If Hall County finance officials' predictions are right, the budget passed on June 30 leaves the government with a little more than a month's worth of expenditures stashed away for emergencies.
Whether that amount is enough is yet to be determined.
Organizations for government accounting encourage at least two months' reserve. And bond rating agencies look closely at reserve funds before determining a government's credit worthiness.
Hall County's average monthly expenses total about $7.1 million, according to Lisa Johnsa, who finished her interim term as the county's finance director on Friday.
Johnsa estimates that when the books from last fiscal year are closed, the Hall government's reserve fund will equal about $9 million.
The Hall County Board of Commissioners has already decided to use $708,650 of that fund to shore up a deficit for the new fiscal year's budget of $85.6 million.
For years before Johnsa came to Hall to serve as the temporary finance director, she was the chief financial officer for Gwinnett County.
There, she said, the government had as much as three months of its operating expenditures stashed away in a reserve fund.
"(It) positions you very well, because then when the lean years came, it also paved the way to allow more flexibility," Johnsa said.
Gwinnett's policy toward reserve funds contributed to its ability to gain the highest rating by all three bond rating agencies. Cobb is the only other county in Georgia to boast that bond rating, Johnsa said.
Bond ratings affect interest rates and, therefore, how much taxpayers have to shell out for government loans.
But also, they affect an area's ability to attract industry and jobs, Johnsa said.
Both Gainesville and Hall County have strong "Aa3" bond ratings.
"Having a good credit rating saves you money over all," Johnsa said.
City officials in Gainesville are working with about six weeks' of reserves under their mattress.
Until this year, the city tried to keep at least one month's expenditures on the backburner.
But in January, council members directed Administrative Services Director Melody Marlowe to begin building the fund balance to about two months' worth of operating expenses for this fiscal year.
With a projected $5.4 million in surplus funds this year, Marlowe said the city kept about $3.2 million in a management reserve, moving the balance of the surplus into an account used for big-ticket items.
The amount backs up a contingency fund of 2 percent of the general fund's operating expenses.
Hall County eliminated its contingency account this year.

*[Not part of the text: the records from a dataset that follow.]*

(* ===== verification/Tunnel.v ===== *)
(** * The tunnel's task: tinycloud-node-server/src/tunnel/{reconnect,commands,connection}.rs

    The task [serve] starts opens the tunnel, and opens it again when it drops.  It is a
    state machine: what the disk, the relay and the clock do are its events, and between
    two of them the commands of other processes may run, since the lock is held only
    while the counter moves. *)
From S2P Require Import Prelude Str Chars Json Tables Jcs Link TunnelFrames.

(** ** reconnect.rs *)

Definition u32_max : N := 4294967295.
Definition saturating_succ32 (n : N) : N := N.min (n + 1) u32_max.

(** Durations are in nanoseconds. *)
Definition BACKOFF_BASE : N := 500000000.
Definition BACKOFF_CAP : N := 60000000000.
Definition MAX_CONSECUTIVE_STALE_RESYNCS : N := 3.

Inductive AttemptOutcome := OutcomeAck | OutcomeClosed (code : N) | OutcomeTransportError.

Inductive ReconnectAction := ActServe | ActResyncAndRetry (jump : N) | ActStop | ActBackoff (delay : N).

Record BackoffState := mkBackoff { bs_attempt : N; bs_stale_streak : N }.

Definition new_backoff : BackoffState := mkBackoff 0 0.

(** The quotient to the nearest integer, ties to the even one. *)
Definition round_half_even (n d : N) : N :=
  let q := (n / d)%N in
  let r := (n mod d)%N in
  if (2 * r <? d)%N then q else if (d <? 2 * r)%N then (q + 1)%N else if N.even q then q else (q + 1)%N.

(** A number of more than 53 bits rounded to the nearest [f64]. *)
Definition round_f64 (n : N) : N := let k := (N.size n - 53)%N in (round_half_even n (2 ^ k) * 2 ^ k)%N.

(** [rand::random::<f64>()] is a multiple of [2^-53] below one, given here by its
    numerator.  [0.5 + jitter * 0.5] is rounded to a multiple of [2^-53]; the delay in
    halves of a second, a whole number, is exact; their product is rounded to an [f64],
    and [from_secs_f64] rounds it to a nanosecond. *)
Definition mul_jitter (halves jitter : N) : N :=
  let factor := round_half_even (2 ^ 53 + jitter) 2 in
  round_half_even (round_f64 (factor * halves) * 1000000000) (2 ^ 54).

Definition backoff_delay (s : BackoffState) (jitter : N) : N :=
  let unjittered := N.min (BACKOFF_BASE * 2 ^ N.min (bs_attempt s) 10) BACKOFF_CAP in
  mul_jitter (unjittered / BACKOFF_BASE) jitter.

Definition back_off (s : BackoffState) (streak jitter : N) : ReconnectAction * BackoffState :=
  (ActBackoff (backoff_delay s jitter), mkBackoff (saturating_succ32 (bs_attempt s)) streak).

Definition next_action (s : BackoffState) (outcome : AttemptOutcome) (jitter : N) : ReconnectAction * BackoffState :=
  match outcome with
  | OutcomeAck => (ActServe, new_backoff)
  | OutcomeClosed code =>
      if (code =? CLOSE_SUPERSEDED)%N then (ActStop, s)
      else if (code =? CLOSE_STALE_SEQUENCE)%N then
        let streak := saturating_succ32 (bs_stale_streak s) in
        if (MAX_CONSECUTIVE_STALE_RESYNCS <? streak)%N then back_off s streak jitter
        else (ActResyncAndRetry SEQUENCE_RESYNC_JUMP, mkBackoff (bs_attempt s) streak)
      else back_off s 0 jitter
  | OutcomeTransportError => back_off s 0 jitter
  end.

(** What follows a sequence of outcomes. *)
Fixpoint next_actions (s : BackoffState) (l : list (AttemptOutcome * N)) : list ReconnectAction :=
  match l with
  | [] => []
  | (o, jitter) :: l => let '(a, s) := next_action s o jitter in a :: next_actions s l
  end.

(** ** commands.rs *)

Definition REMOTE_DOMAIN_SUFFIX : string := "tinycloud.link".
Definition TUNNEL_DISABLED_ERROR : string := "tunnel: disabled".

Definition remote_url (name : string) : string := "https://" +:+ name +:+ "." +:+ REMOTE_DOMAIN_SUFFIX.

Record TunnelStatusReport := mkTunnelStatus {
  ts_enabled : bool;
  ts_connected : bool;
  ts_remote_url : option string;
  ts_service_url : option string;
  ts_last_error : option string;
}.

Definition tunnel_disabled_report : TunnelStatusReport := mkTunnelStatus false false None None None.

Definition tunnel_build_status (dir : LinkDir) : TunnelStatusReport :=
  match ld_state dir with
  | Some s =>
      if ls_tunnel_enabled s then
        let runtime := default (mkTunnelRuntimeState false None) (ld_tunnel dir) in
        mkTunnelStatus true (tr_connected runtime) (Some (remote_url (ls_name s))) (Some (effective_tunnel_service_url s)) (tr_last_error runtime)
      else tunnel_disabled_report
  | None => tunnel_disabled_report
  end.

Definition set_tunnel (enabled : bool) (url : option string) (s : LinkState) : LinkState :=
  mkLinkState (ls_version s) (ls_name s) (ls_service_url s) (ls_sequence s) (ls_last_lan_ips s) (ls_cert_not_after s) (ls_bind s) enabled url.
(** Opening the directories again counts what was counted. *)
Lemma open_stands st m :
  stands_for st m → ∃ st', fs_open (fs_files st) (fs_dirs st) = Ok st' ∧ stands_for st' m.
Proof.
  intros Hsf. unfold fs_open, store_sizes.
  assert (Hbad : List.filter bad_suffix (elements (fs_dirs st)) = []).
  { destruct (List.filter _ _) as [|d l] eqn:Hl; [done|]. exfalso.
    assert (Hin : d ∈ List.filter bad_suffix (elements (fs_dirs st))) by (rewrite Hl; by left).
    apply list_elem_of_In, filter_In in Hin as [Hin Hb]. apply list_elem_of_In, elem_of_elements in Hin.
    apply (sf_dirs _ _ Hsf) in Hin as [(suf & -> & Hval)|(s & Hp & ->)]; [simpl in Hb; by rewrite Hval in Hb|].
    by rewrite space_dir_proper in Hb. }
  rewrite Hbad. simpl. eexists. split; [done|]. set (l := omap _ _).
  assert (Hl : ∀ s n, proper s → (s, n) ∈ l ↔ space_dir s ∈ fs_dirs st ∧ n = space_size (fs_files st) (space_dir s)).
  { intros s n Hp. subst l. rewrite list_elem_of_omap. split.
    - intros (d & Hd & Heq). apply elem_of_elements in Hd. destruct d as [|suf [|nm [|? ?]]]; simplify_eq/=.
      rewrite (space_dir_proper _ Hp). pose proof (suffix_did suf nm) as Hs. rewrite Hs. simpl. done.
    - intros [Hd ->]. exists (space_dir s). split; [by apply elem_of_elements|]. rewrite (space_dir_proper s Hp). simpl.
      destruct Hp as (Hdid & _). by destruct s; simpl in *; rewrite <- Hdid. }
  split; simpl.
  - intros s o Hp Ho. destruct (sf_spaces _ _ Hsf s o Hp Ho) as (? & ? & Hs & _). split_and!; try done.
    apply elem_of_list_to_map_1'; [|apply Hl; [done|]; split; [done|]; by rewrite Hs]. intros n Hn. apply Hl in Hn as [_ ->]; [done|done].
  - intros s Hp Ho. destruct (sf_none _ _ Hsf s Hp Ho) as (Hd & ? & ? & _). split_and!; try done.
    apply not_elem_of_list_to_map_1. intros Hin. apply list_elem_of_fmap in Hin as ([s' n] & -> & Hin). apply Hl in Hin as [? _]; done.
  - apply (sf_dirs _ _ Hsf).
Qed.
End Proper.
(* ===== verification/Public.v ===== *)
(** * Public spaces: tinycloud-node-server/src/routes/public.rs

    The keys of a space named [public] are read without authority, at a limited rate for
    each address.  The rate limiter counts in [f64]; its arithmetic is that of the
    binary64 format ([SpecFloat]). *)
From Stdlib Require Import SpecFloat.
From S2P Require Import Prelude Str Chars Identity Resource Tables Storage Tokens Events Demo Kv Chain KvRoute.

(** ** Numbers: [f64] *)

Definition f64 : Type := spec_float.
Definition f64_of_N (n : N) : f64 := binary_normalize 53 1024 (Z.of_N n) 0 false.
Definition f64_add : f64 → f64 → f64 := SFadd 53 1024.
Definition f64_sub : f64 → f64 → f64 := SFsub 53 1024.
Definition f64_mul : f64 → f64 → f64 := SFmul 53 1024.
Definition f64_div : f64 → f64 → f64 := SFdiv 53 1024.

(** [f64::min]. *)
Definition f64_min (a b : f64) : f64 := if SFltb a b then a else b.

(** [Duration::as_secs_f64] of nanoseconds. *)
Definition as_secs_f64 (ns : N) : f64 := f64_add (f64_of_N (ns / 1000000000)) (f64_div (f64_of_N (ns mod 1000000000)) (f64_of_N 1000000000)).

(** ** The rate limiter *)

(** Addresses are given by their text. *)
Record TokenBucket := mkBucket { tb_tokens : f64; tb_last_refill : N }.
Record RateLimiter := mkLimiter { rl_state : gmap string TokenBucket; rl_tokens_per_second : f64; rl_burst : N }.

Definition new_limiter (rate_limit_per_minute rate_limit_burst : N) : RateLimiter :=
  mkLimiter ∅ (f64_div (f64_of_N rate_limit_per_minute) (f64_of_N 60)) rate_limit_burst.

Definition max_tokens (l : RateLimiter) : f64 := f64_add (f64_of_N (rl_burst l)) (rl_tokens_per_second l).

The city's change in policy — to beef reserves up to as much as two months' worth of expenditures — reflects so-called best practices for finance outlined by the Government Finance Officers Association.
In a 2009 report, the association encouraged governments to maintain "adequate levels" of fund balance to ensure stable tax rates and mitigate risks such as shortfalls in revenue and unexpected expenses.
Specifically, the agency recommends a reserve or fund balance of no less than two months' worth of operating expenses.
For Gainesville, the change in policy came with experience of the impact of the economic recession on government revenues, Marlowe said.
"Where one month used to be acceptable, now we are seeing that maybe that doesn't give you enough time to react to serious situation," she said. "It's kind of been a change in philosophy in the last few years, actually."